Exercise: Give back exactly the lines of the entries below from the line with "(** The block with its checksum filled in. *)" to the line with "mk_fields name 420", inclusive, and only those.

(Stored items)
(** ** Example archives *)

(** Header blocks written field by field, used to run the code on
    concrete archives. *)
Module Example.

(** A field of width [n]: the bytes, padded with NUL. *)
Definition pad (n : nat) (l : list byte) : list byte :=
  firstn n (l ++ repeat NUL n).

Definition digit_of (d : Z) : byte :=
  match Byte.of_N (Z.to_N (48 + d mod 8)) with
  | Some c => c
  | None => NUL
  end.

(** [k] octal digits of [n], most significant first. *)
Fixpoint octal (k : nat) (n : Z) : list byte :=
  match k with
  | O => []
  | S k' => octal k' (n / 8) ++ [digit_of n]
  end.

Record fields : Type := mk_fields {
  f_name : list byte;
  f_mode : Z;
  f_size : Z;
  f_type : byte;
  f_linkname : list byte;
  f_magic : list byte;
  f_prefix : list byte
}.

Definition layout (f : fields) (checksum : list byte) : list byte :=
  pad 100 (f_name f)
  ++ pad 8 (octal 7 (f_mode f))
  ++ pad 8 (octal 7 0) ++ pad 8 (octal 7 0)
  ++ pad 12 (octal 11 (f_size f))
  ++ pad 12 (octal 11 0)
  ++ pad 8 checksum
  ++ [f_type f]
  ++ pad 100 (f_linkname f)
  ++ pad 8 (f_magic f)
  ++ pad 32 [] ++ pad 32 []
  ++ pad 8 (octal 7 0) ++ pad 8 (octal 7 0)
  ++ pad 155 (f_prefix f)
  ++ pad 12 [].

(** The block with its checksum filled in. *)
Definition header (f : fields) : list byte :=
  layout f (octal 6 (sum_bytes (layout f (repeat SPACE 8))) ++ [NUL; SPACE]).

(** The same block with a checksum that is off by one. *)
Definition bad_header (f : fields) : list byte :=
  layout f (octal 6 (1 + sum_bytes (layout f (repeat SPACE 8))) ++ [NUL; SPACE]).

Definition entry (t : byte) (name linkname : string) (size : Z) : fields :=
  mk_fields (bytes name) 420 size t (bytes linkname) TAR_MAGIC_GNU [].

Definition ustar_entry (prefix name : list byte) : fields :=
  mk_fields name 420 0 Ty.NormalFile1 [] TAR_MAGIC_USTAR prefix.

(** No user or group name is known. *)
Definition no_id (_ : list byte) : option Z := None.

Definition zero_block : list byte := repeat NUL 512.

End Example.

(** A path of 150 characters, split into a prefix of 100 and a name of
    49. *)
Definition long_prefix : list byte := repeat "a"%byte 100.
Definition long_base : list byte := repeat "b"%byte 49.
Definition long_path : list byte := long_prefix ++ [SLASH] ++ long_base.

(** ** A byte source and operations to run the driver on *)

Module Sim.

(** The world is the list of the results that [read] still has to give;
    at its end [read] returns 0. *)
Definition world : Type := list (Z * list byte).

Definition sim_read (w : world) : Z * list byte * world :=
  match w with
  | [] => (0, [], [])
  | (n, b) :: w' => (n, b, w')
  end.

(** Operations that touch nothing and return a fixed status. *)
Definition const_op (status : Z) (w : world) (_ : TarInfo) : Z * world :=
  (status, w).

(** [extract_file] returns [e] and [symlink] returns [s]; the other
    operations succeed. *)
Definition sim_ops (e s : Z) : tar_operations world :=
  mk_ops world sim_read (const_op e) (const_op 0) (const_op s) (const_op 0)
         (const_op 0).

Definition full (blocks : list (list byte)) : world :=
  map (fun b => (512, b)) blocks.

Definition run (e s : Z) (w : world) : result (Z * world * list call) :=
  TarExtractor world Example.no_id Example.no_id (sim_ops e s)
               (S (length w)) w.

(** The calls of a trace, without the entries they were given: the kind
    of the call and the name, as a C string. *)
Inductive call_name : Type :=
| Read_
| Extract_ (name : option (list byte))
| Mkdir_ (name : option (list byte))
| Link_ (name : option (list byte))
| Symlink_ (name : option (list byte))
| Mknod_ (name : option (list byte)).

Definition name_of (c : call) : call_name :=
  match c with
  | CallRead => Read_
  | CallExtract h => Extract_ (c_str (Name h))
  | CallMkdir h => Mkdir_ (c_str (Name h))
  | CallLink h => Link_ (c_str (Name h))
  | CallSymlink h => Symlink_ (c_str (Name h))
  | CallMknod h => Mknod_ (c_str (Name h))
  end.

Definition summary (r : result (Z * world * list call))
  : result (Z * list call_name) :=
  match r with
  | Ret (status, _, tr) => Ret (status, map name_of tr)
  | Undefined => Undefined
  | Fatal => Fatal
  | OutOfFuel => OutOfFuel
  end.

End Sim.

(** ** Archives to run the driver on *)

Module Archives.

Import Example.

(** A directory, a symbolic link in it, a file whose path goes through
    the link, a second symbolic link, and the end of the archive. *)
Definition deferral : Sim.world :=
  Sim.full [header (entry Ty.Directory "d/" "" 0);
            header (entry Ty.SymbolicLink "d/link" "target" 0);
            header (entry Ty.NormalFile1 "d/link/evil" "" 0);
            header (entry Ty.SymbolicLink "z" "y" 0);
            zero_block].

(** A long name marker of size 6, its payload, and the hard link that
    takes the name. *)
Definition long_marker : list byte :=
  header (entry Ty.GNU_LONGNAME "././@LongLink" "" 6).

Definition long_payload : list byte := pad 512 (bytes "dir/x").

Definition long_real : list byte := header (entry Ty.HardLink "short" "tgt" 0).

Definition long_name : Sim.world :=
  Sim.full [long_marker; long_payload; long_real].

(** The entries that [long_marker] and [long_real] decode to. *)
Definition long_marker_entry : TarInfo :=
  mkTarInfo tar_format_gnu Ty.GNU_LONGNAME (bytes "././@LongLink" ++ [NUL])
            420 6 0 0 [NUL] 0 0.

Definition long_real_entry : TarInfo :=
  mkTarInfo tar_format_gnu Ty.HardLink (bytes "short" ++ [NUL]) 420 0 0 0
            (bytes "tgt" ++ [NUL]) 0 0.

(** A long name marker of size 1, whose payload is a block of zeros: the
    long name is the empty string. *)
Definition empty_long_marker : list byte :=
  header (entry Ty.GNU_LONGNAME "././@LongLink" "" 1).

Definition empty_long_marker_entry : TarInfo :=
  mkTarInfo tar_format_gnu Ty.GNU_LONGNAME (bytes "././@LongLink" ++ [NUL])
            420 1 0 0 [NUL] 0 0.

Definition empty_long_name : Sim.world :=
  Sim.full [empty_long_marker; zero_block; long_real].

(** A long name marker whose own name field is empty, with its payload and
    the entry after it. *)
Definition nameless_marker : list byte :=
  header (entry Ty.GNU_LONGNAME "" "" 6).

Definition nameless_marker_archive : Sim.world :=
  Sim.full [nameless_marker; long_payload; long_real].

(** A long name marker of size 6 and then the end of the stream. *)
Definition long_name_eof : Sim.world := Sim.full [long_marker].

(** A regular file, and a regular file whose name ends in a slash. *)
Definition file_block : list byte := header (entry Ty.NormalFile1 "f" "" 0).

(** The entry that [file_block] decodes to. *)
Definition file_entry : TarInfo :=
  mkTarInfo tar_format_gnu Ty.NormalFile1 (bytes "f" ++ [NUL]) 420 0 0 0
            [NUL] 0 0.

(** A header with a name and a wrong checksum. *)
Definition corrupt_block : list byte := bad_header (entry Ty.NormalFile1 "f" "" 0).

End Archives.

(** ** Definitions for the further properties *)

(** A field of the block: [n] bytes from offset [off]. *)
Definition hfield (off n : nat) (block : list byte) : list byte :=
  firstn n (skipn off block).

(** The octal number written in a field. *)
Definition field_octal (off n : nat) (block : list byte) : Z :=
  octal_number (field_digits (hfield off n block)).

(** A comparison of two closed numbers of type [nat]. *)
Ltac nat_cmp :=
  first [ apply Nat.ltb_lt; reflexivity | apply Nat.leb_le; reflexivity ].

(** The link flags that the [switch] of [TarExtractor] has a case for. *)
Definition known_type (t : byte) : bool :=
  existsb (Byte.eqb t)
          [Ty.NormalFile0; Ty.NormalFile1; Ty.Directory; Ty.HardLink;
           Ty.SymbolicLink; Ty.CharacterDevice; Ty.BlockDevice; Ty.FIFO;
           Ty.GNU_LONGLINK; Ty.GNU_LONGNAME].

Section DrainSpec.

Variable W : Type.
Variable ops : tar_operations W.

(** The symlink creation succeeds on each node of [q] in turn, from the
    world [w] to the world [w']. *)
Fixpoint symlinks_ok (w : W) (q : list TarInfo) (w' : W) : Prop :=
  match q with
  | [] => w' = w
  | node :: q' =>
      exists w1, symlink ops w node = (0, w1) /\ symlinks_ok w1 q' w'
  end.

End DrainSpec.

Arguments symlinks_ok {W}.

(** Further blocks and archives to run the code on. *)
Module More.

Import Example.

(** A header whose name field is empty, with a valid checksum. *)
Definition nameless_block : list byte := header (entry Ty.NormalFile1 "" "" 0).

(** A header with a link flag that the driver does not know. *)
Definition strange_block : list byte := header (entry "x"%byte "odd" "" 0).

Definition link_block : list byte := header (entry Ty.HardLink "l" "f" 0).
Definition fifo_block : list byte := header (entry Ty.FIFO "p" "" 0).
Definition symlink_block : list byte :=
  header (entry Ty.SymbolicLink "s" "target" 0).

(** A GNU header with a prefix field that is not empty. *)
Definition gnu_prefix_block : list byte :=
  header (mk_fields (bytes "name") 420 0 Ty.NormalFile1 [] TAR_MAGIC_GNU
                    (bytes "prefix")).

(** A header with a user name and a group name. *)
Definition owned_layout (checksum : list byte) : list byte :=
  pad 100 (bytes "f")
  ++ pad 8 (octal 7 420)
  ++ pad 8 (octal 7 1000) ++ pad 8 (octal 7 100)
  ++ pad 12 (octal 11 0)
  ++ pad 12 (octal 11 0)
  ++ pad 8 checksum
  ++ [Ty.NormalFile1]
  ++ pad 100 []
  ++ pad 8 TAR_MAGIC_USTAR
  ++ pad 32 (bytes "root") ++ pad 32 (bytes "wheel")
  ++ pad 8 (octal 7 259) ++ pad 8 (octal 7 7)
  ++ pad 155 []
  ++ pad 12 [].

Definition owned_block : list byte :=
  owned_layout (octal 6 (sum_bytes (owned_layout (repeat SPACE 8)))
                ++ [NUL; SPACE]).

(** A header whose modification time is 2^31. *)
Definition late_layout (checksum : list byte) : list byte :=
  pad 100 (bytes "f")
  ++ pad 8 (octal 7 420)
  ++ pad 8 (octal 7 0) ++ pad 8 (octal 7 0)
  ++ pad 12 (octal 11 0)
  ++ pad 12 (octal 11 (2 ^ 31))
  ++ pad 8 checksum
  ++ [Ty.NormalFile1]
  ++ pad 100 []
  ++ pad 8 TAR_MAGIC_USTAR
  ++ pad 32 [] ++ pad 32 []
  ++ pad 8 (octal 7 0) ++ pad 8 (octal 7 0)
  ++ pad 155 []
  ++ pad 12 [].

Definition late_block : list byte :=
  late_layout (octal 6 (sum_bytes (late_layout (repeat SPACE 8)))
               ++ [NUL; SPACE]).

(** Only [root] is a known user, and no group is known. *)
Definition root_only (name : list byte) : option Z :=
  if bytes_eqb name (bytes "root") then Some 0 else None.

End More.

(** * Properties *)

(** ** The octal parser *)

Lemma skip_spaces_all (f rest : list byte) (size : Z) :
  drop_spaces f = [] ->
  skip_spaces (f ++ rest) size = skip_spaces rest (size - Z.of_nat (length f)).
Proof.
  revert size. induction f as [|c f IH]; intros size Hd; simpl.
  - f_equal. lia.
  - simpl in Hd. destruct (is_space c); [|discriminate].
    rewrite IH by assumption. f_equal. lia.
Qed.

Solution:
(** The block with its checksum filled in. *)
Definition header (f : fields) : list byte :=
  layout f (octal 6 (sum_bytes (layout f (repeat SPACE 8))) ++ [NUL; SPACE]).

(** The same block with a checksum that is off by one. *)
Definition bad_header (f : fields) : list byte :=
  layout f (octal 6 (1 + sum_bytes (layout f (repeat SPACE 8))) ++ [NUL; SPACE]).

Definition entry (t : byte) (name linkname : string) (size : Z) : fields :=
  mk_fields (bytes name) 420 size t (bytes linkname) TAR_MAGIC_GNU [].

Definition ustar_entry (prefix name : list byte) : fields :=
  mk_fields name 420 0 Ty.NormalFile1 [] TAR_MAGIC_USTAR prefix.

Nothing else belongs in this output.